T1: read account x = 100
T2: read account x = 100
T1: write account x = 90
T2: write account x = 90
T1: read account y = 100
T1: increment account y = 110
T2: read account y = 110
T2: increment account y = 120

Lack of proper synchronization has resulted in many disasters
Recently, Flexcoin, Poloniex two bitcoin exchanges that got shutdown because of synchronization bug:
In their own words:
 The attacker successfully exploited a flaw in the code which allows transfers between flexcoin users. By sending thousands of simultaneous requests, the attacker was able to "move" coins from one user account to another until the sending account was overdrawn, before balances were updated.


The easy solution:
pthread_mutex_t m;
//pthread_mutex_init(&m,NULL)
void
transfer(int x, int y, int amount)
{
	pthread_mutex_lock(&m);
	accounts[x]->val -= amount;
	acounts[y]->val += amount;
	pthread_mutex_unlock(&m);
}

The lock is associated with the entired array of accounts ---> coarse-grained
no concurrency

Fine-grained locking
typedef struct {
   char *name;
   int val;
   pthread_mutex_t m;
}account;

void
transfer(int x, int y, int amount)
{
	pthread_mutex_lock(&accounts[x]->m);
	pthread_mutex_lock(&accounts[y]->m);
	accounts[x]->val -= amount;
	acounts[y]->val += amount;
	pthread_mutex_unlock(&accounts[x]->m);
	pthread_mutex_unlock(&accounts[y]->m);
}

Problem: deadlock
T1:transfer(X, Y, 10)
T2:transfer(Y, X, 20)

T1: acquired X's lock
T2: acquired Y's lock
T1: blocked waiting for Y's lock to be released
T2: blocked waiting for X's lock to be released
Neither can make progress!

Solution: ensure locks are acquired in order
e.g. acquire locks in the order based on account numbers
void
transfer(int x, int y, int amount)
{
	if (x < y) {
		pthread_mutex_lock(&accounts[x]->m);
		pthread_mutex_lock(&accounts[y]->m);
	}else{
		pthread_mutex_lock(&accounts[y]->m);
		pthread_mutex_lock(&accounts[x]->m);
	}
	accounts[x]->val -= amount;
	acounts[y]->val += amount;
	pthread_mutex_unlock(&accounts[x]->m);
	pthread_mutex_unlock(&accounts[y]->m);
}

In general: deadlocks are much easier to debug than races
program halts at the moment when deadlocks happens.

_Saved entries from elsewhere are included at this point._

(** C3, amended: for a table [T] whose entry for platform [P] is an
    object (or array), the resolver returns the first candidate, in list
    order, that is truthy and under which [T[P]] reads to a truthy value,
    together with that value, whether or not a [default] entry exists;
    when every candidate is stepped over and [T[P].default] is truthy it
    returns that entry with key ["default"]; when every candidate is
    stepped over and [T[P].default] is falsy it returns no URL, with the
    first candidate (or [null]) as key; when [T[P]] is missing or not an
    object it returns no key and no URL.  For an object sub-mapping and a
    candidate string that names no member of [Object.prototype], reading
    to a truthy value means being an own key mapped to a truthy value
    (a non-empty URL). *)
Theorem resolver_first_truthy_match
  (mapping : value) (req : request) (platform : string) :
  (forall platformMap pre c post u,
      js_get mapping platform = Ok platformMap ->
      truthy platformMap = true -> typeof_object platformMap = true ->
      candidatesOf req = Ok (pre ++ c :: post)%list ->
      Forall (skipped platformMap) pre ->
      truthy c = true -> lookup platformMap c = Ok u -> truthy u = true ->
      resolveDownstream mapping req platform = Ok (mkResolution c u))
  /\ (forall platformMap candidates d,
         js_get mapping platform = Ok platformMap ->
         truthy platformMap = true -> typeof_object platformMap = true ->
         candidatesOf req = Ok candidates ->
         Forall (skipped platformMap) candidates ->
         js_get platformMap "default" = Ok d ->
         resolveDownstream mapping req platform =
           if truthy d then Ok (mkResolution (VStr "default") d)
           else Ok (mkResolution (js_or (nth 0 candidates VUndefined) VNull)
                      VNull))
  /\ (forall platformMap,
         js_get mapping platform = Ok platformMap ->
         truthy platformMap = false \/ typeof_object platformMap = false ->
         resolveDownstream mapping req platform
         = Ok (mkResolution VNull VNull))
  /\ (forall sub k,
         includes Object_prototype k = false ->
         matches (VObj sub) (VStr k) = true
         <-> k <> "" /\ exists u, own sub k = Some u /\ truthy u = true).
Proof.
  repeat apply conj.
  - intros pm pre c post u Hp Ht Ho Hc Hpre Htc Hl Hu.
    rewrite (resolveDownstream_present _ _ _ _ _ Hp Ht Ho Hc).
    unfold resolveCandidates.
    now rewrite (firstMatch_first _ _ _ _ _ Hpre Htc Hl Hu).
  - intros pm candidates d Hp Ht Ho Hc Hall Hd.
    rewrite (resolveDownstream_present _ _ _ _ _ Hp Ht Ho Hc).
    unfold resolveCandidates.
    rewrite (firstMatch_none _ _ Hall). simpl. now rewrite Hd.
  - intros pm Hp Hbad. unfold resolveDownstream. rewrite Hp. simpl.
    now destruct Hbad as [-> | ->]; rewrite ?orb_true_r.
  - exact matches_own_key.
Qed.

Lemma resolver_first_truthy_match_witness :
  resolveDownstream
    (VObj [("messenger",
            VObj [("123", VStr "http://d/x"); ("default", VStr "http://d/0")])])
    (mkRequest "GET" [] (VObj [("id", VArr [VStr "999"; VStr "123"])])
       (BodyOther (VObj [])) (Some []) VNull)
    "messenger"
  = Ok (mkResolution (VStr "123") (VStr "http://d/x")).
Proof.
  refine (proj1 (resolver_first_truthy_match
                   (VObj [("messenger",
                           VObj [("123", VStr "http://d/x");
                                 ("default", VStr "http://d/0")])])
                   (mkRequest "GET" []
                      (VObj [("id", VArr [VStr "999"; VStr "123"])])
                      (BodyOther (VObj [])) (Some []) VNull)
                   "messenger")
            (VObj [("123", VStr "http://d/x"); ("default", VStr "http://d/0")])
            [VStr "999"] (VStr "123") [] (VStr "http://d/x")
            eq_refl eq_refl eq_refl eq_refl _ eq_refl eq_refl eq_refl).
  constructor; [| constructor].
  right. exists VUndefined. split; reflexivity.
Defined.

(** C9, as stated, fails: in the table
    [{"messenger": {"": "http://d/e", "x": "http://d/x"}}] the read under
    the candidate [""], which comes first in [?id=&id=x], gives a truthy
    value, yet the resolver steps over that candidate and returns key
    ["x"]. *)
Lemma resolver_steps_over_empty_candidate :
  option_map Ok
    (firstMatch_as_specified
       (VObj [("", VStr "http://d/e"); ("x", VStr "http://d/x")])
       [VStr ""; VStr "x"])
  <> Some (resolveDownstream
             (VObj [("messenger",
                     VObj [("", VStr "http://d/e"); ("x", VStr "http://d/x")])])
             (mkRequest "GET" [] (VObj [("id", VArr [VStr ""; VStr "x"])])
                (BodyOther (VObj [])) (Some []) VNull)
             "messenger").
Proof. vm_compute. discriminate. Qed.

(** C9, amended: a candidate matches exactly when it is itself truthy
    and the property read [platformMap[candidate]] gives a truthy value.
    A falsy candidate (the empty string of [?id=]) is stepped over without
    the table being read, even when the table has an entry under it.  A
    candidate whose own entry is the empty string is stepped over, so
    that the loop goes on with the candidates after it; a candidate that
    names a member of [Object.prototype] which the sub-mapping does not
    define is a match, and the inherited built-in is returned as the
    destination URL. *)
Theorem candidate_matches_on_truthy_read
  (sub : obj) (k : string) (rest : list value) :
  (forall pm c,
      truthy c = false -> firstMatch pm (c :: rest) = firstMatch pm rest)
  /\ (forall pm c u,
      truthy c = true -> lookup pm c = Ok u ->
      firstMatch pm (c :: rest) =
        if truthy u then Ok (Some (mkResolution c u))
        else firstMatch pm rest)
  /\ (own sub k = Some (VStr "") ->
      firstMatch (VObj sub) (VStr k :: rest) = firstMatch (VObj sub) rest)
  /\ (own sub k = None -> includes Object_prototype k = true ->
      resolveCandidates (VObj sub) (VStr k :: rest)
      = Ok (mkResolution (VStr k) (VBuiltin "Object.prototype" k))).
Proof.
  repeat apply conj.
  - intros pm c Hc. simpl. now rewrite Hc.
  - intros pm c u. apply firstMatch_step.
  - intros Hown. apply firstMatch_skip. right. exists (VStr "").
    split; [| reflexivity].
    unfold lookup; simpl. now rewrite (get_object_own _ _ _ Hown).
  - intros Hown Hk. unfold resolveCandidates.
    assert (Hne : k <> "") by exact (prototype_name_nonempty _ _ Hk eq_refl).
    rewrite (firstMatch_step (VObj sub) (VStr k)
               (VBuiltin "Object.prototype" k)).
    + reflexivity.
    + simpl. now destruct (String.eqb_spec k "").
    + unfold lookup; simpl. now rewrite (get_object_inherited _ _ Hown Hk).
Qed.

Lemma candidate_matches_on_truthy_read_witness :
  resolveCandidates (VObj [("123", VStr "http://d/x")])
    [VStr "constructor"; VStr "123"]
  = Ok (mkResolution (VStr "constructor")
          (VBuiltin "Object.prototype" "constructor"))
  /\ firstMatch (VObj [("", VStr "http://d/e"); ("x", VStr "http://d/x")])
       [VStr ""; VStr "x"]
     = firstMatch (VObj [("", VStr "http://d/e"); ("x", VStr "http://d/x")])
         [VStr "x"].
Proof.
  split.
  - exact (proj2 (proj2 (proj2 (candidate_matches_on_truthy_read
                                  [("123", VStr "http://d/x")] "constructor"
                                  [VStr "123"]))) eq_refl eq_refl).
  - exact (proj1 (candidate_matches_on_truthy_read [] "" [VStr "x"])
             (VObj [("", VStr "http://d/e"); ("x", VStr "http://d/x")])
             (VStr "") eq_refl).
Defined.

* Scheduling shared resources

Locking is a simple kind of resource scheduling -- one thread at a time.
What about more complicated scheduling policy? 
- need a mechanism to block a thread until some condition is true

Conditional variables
pthread_cond_init(pthread_cond_t *c,..);
pthread_cond_wait(pthread_cond_t *c, pthread_mutex_t *m);
- atomically unlock m and sleep until conditional variable is signalled
- when this function returns, m is locked.
pthread_cond_signal(pthread_cond_t *c);
- wake up one waiting thread
pthread_cond_broadcast(pthread_cond_t *c);
- wakes up all waiting threads

typedef struct {
	int *val; //can buffer one value
}channel;

channel c;
void
chan_send(int *v) {
   if (c->val == NULL) {
 	c->val = v;
   }else{
        //wait
   }
}

int *
chan_recv() {
   if (c->val) {
       int *v = c->val;
       c->val = NULL;
       return v;
   }else {
       //wait
   }
}

- explain that it's inefficient to use sleep(1) for waiting
- add pthread_cond_wait and signal

void
send(int *v) {
   pthread_mutex_lock(&m);
   while (c->val != NULL) 
       pthread_cond_wait(&c, &m);
   c->val = v;
   pthread_cond_unlock(&m);
}

int *
recv() {
   pthread_mutex_lock(&m);
   if (c->val) {
       int *v = c->val;
       c->val = NULL;
       pthread_cond_signal(&c);
       pthread_mutex_unlock(&m);
       return v;
   }else {
       //wait
   }
}


Notes on the above code:
The general pattern is:
T1:
lock(&m);
while (condition != true)
   cond_wait(&c,&m)
... do stuff...
unlock(&m)

T2:
lock(&m)
condition = true
cond_signal(&c)
unlock(&m)

Fist, always use cond_wait in this pattern
while (condition is not true) 
    pthread_cond_wait(&c, &m)

**Always** use "while" instead of "if".
- T1 waits
- T2 signals (but T1 does not run immediately)
- T3 acquires mutex, make the condition false (this does not happen in the channel example, but might be the case in more sophisticated programs)
- T1 starts running (with the condition now is false)
Another advantage of using 'while'--> use cond_broadcast instead of cond_signal would also be correct here.

Second, why the interface for cond_wait take a mutex argument and atomically unlocks it?
Suppose code is:
while (condition != true) {
    mutex_unlock()
    cond_wait()
}

Problem:
T1: mutex_unlock()
T2: make condition true, cond_signal (signal is dropped because noone is waiting)
T2: cond_wait() 

Signal is lost!

Third: code doing cond_signal needs to lock/unlock
suppose code is:
condition = true  //make condition true must be protected by locks
cond_signal

T1: lock
T1: while (condition != true)
T2: condition = true
T2: cond_signal //signal is dropped
T1: waits 

Signal is lost!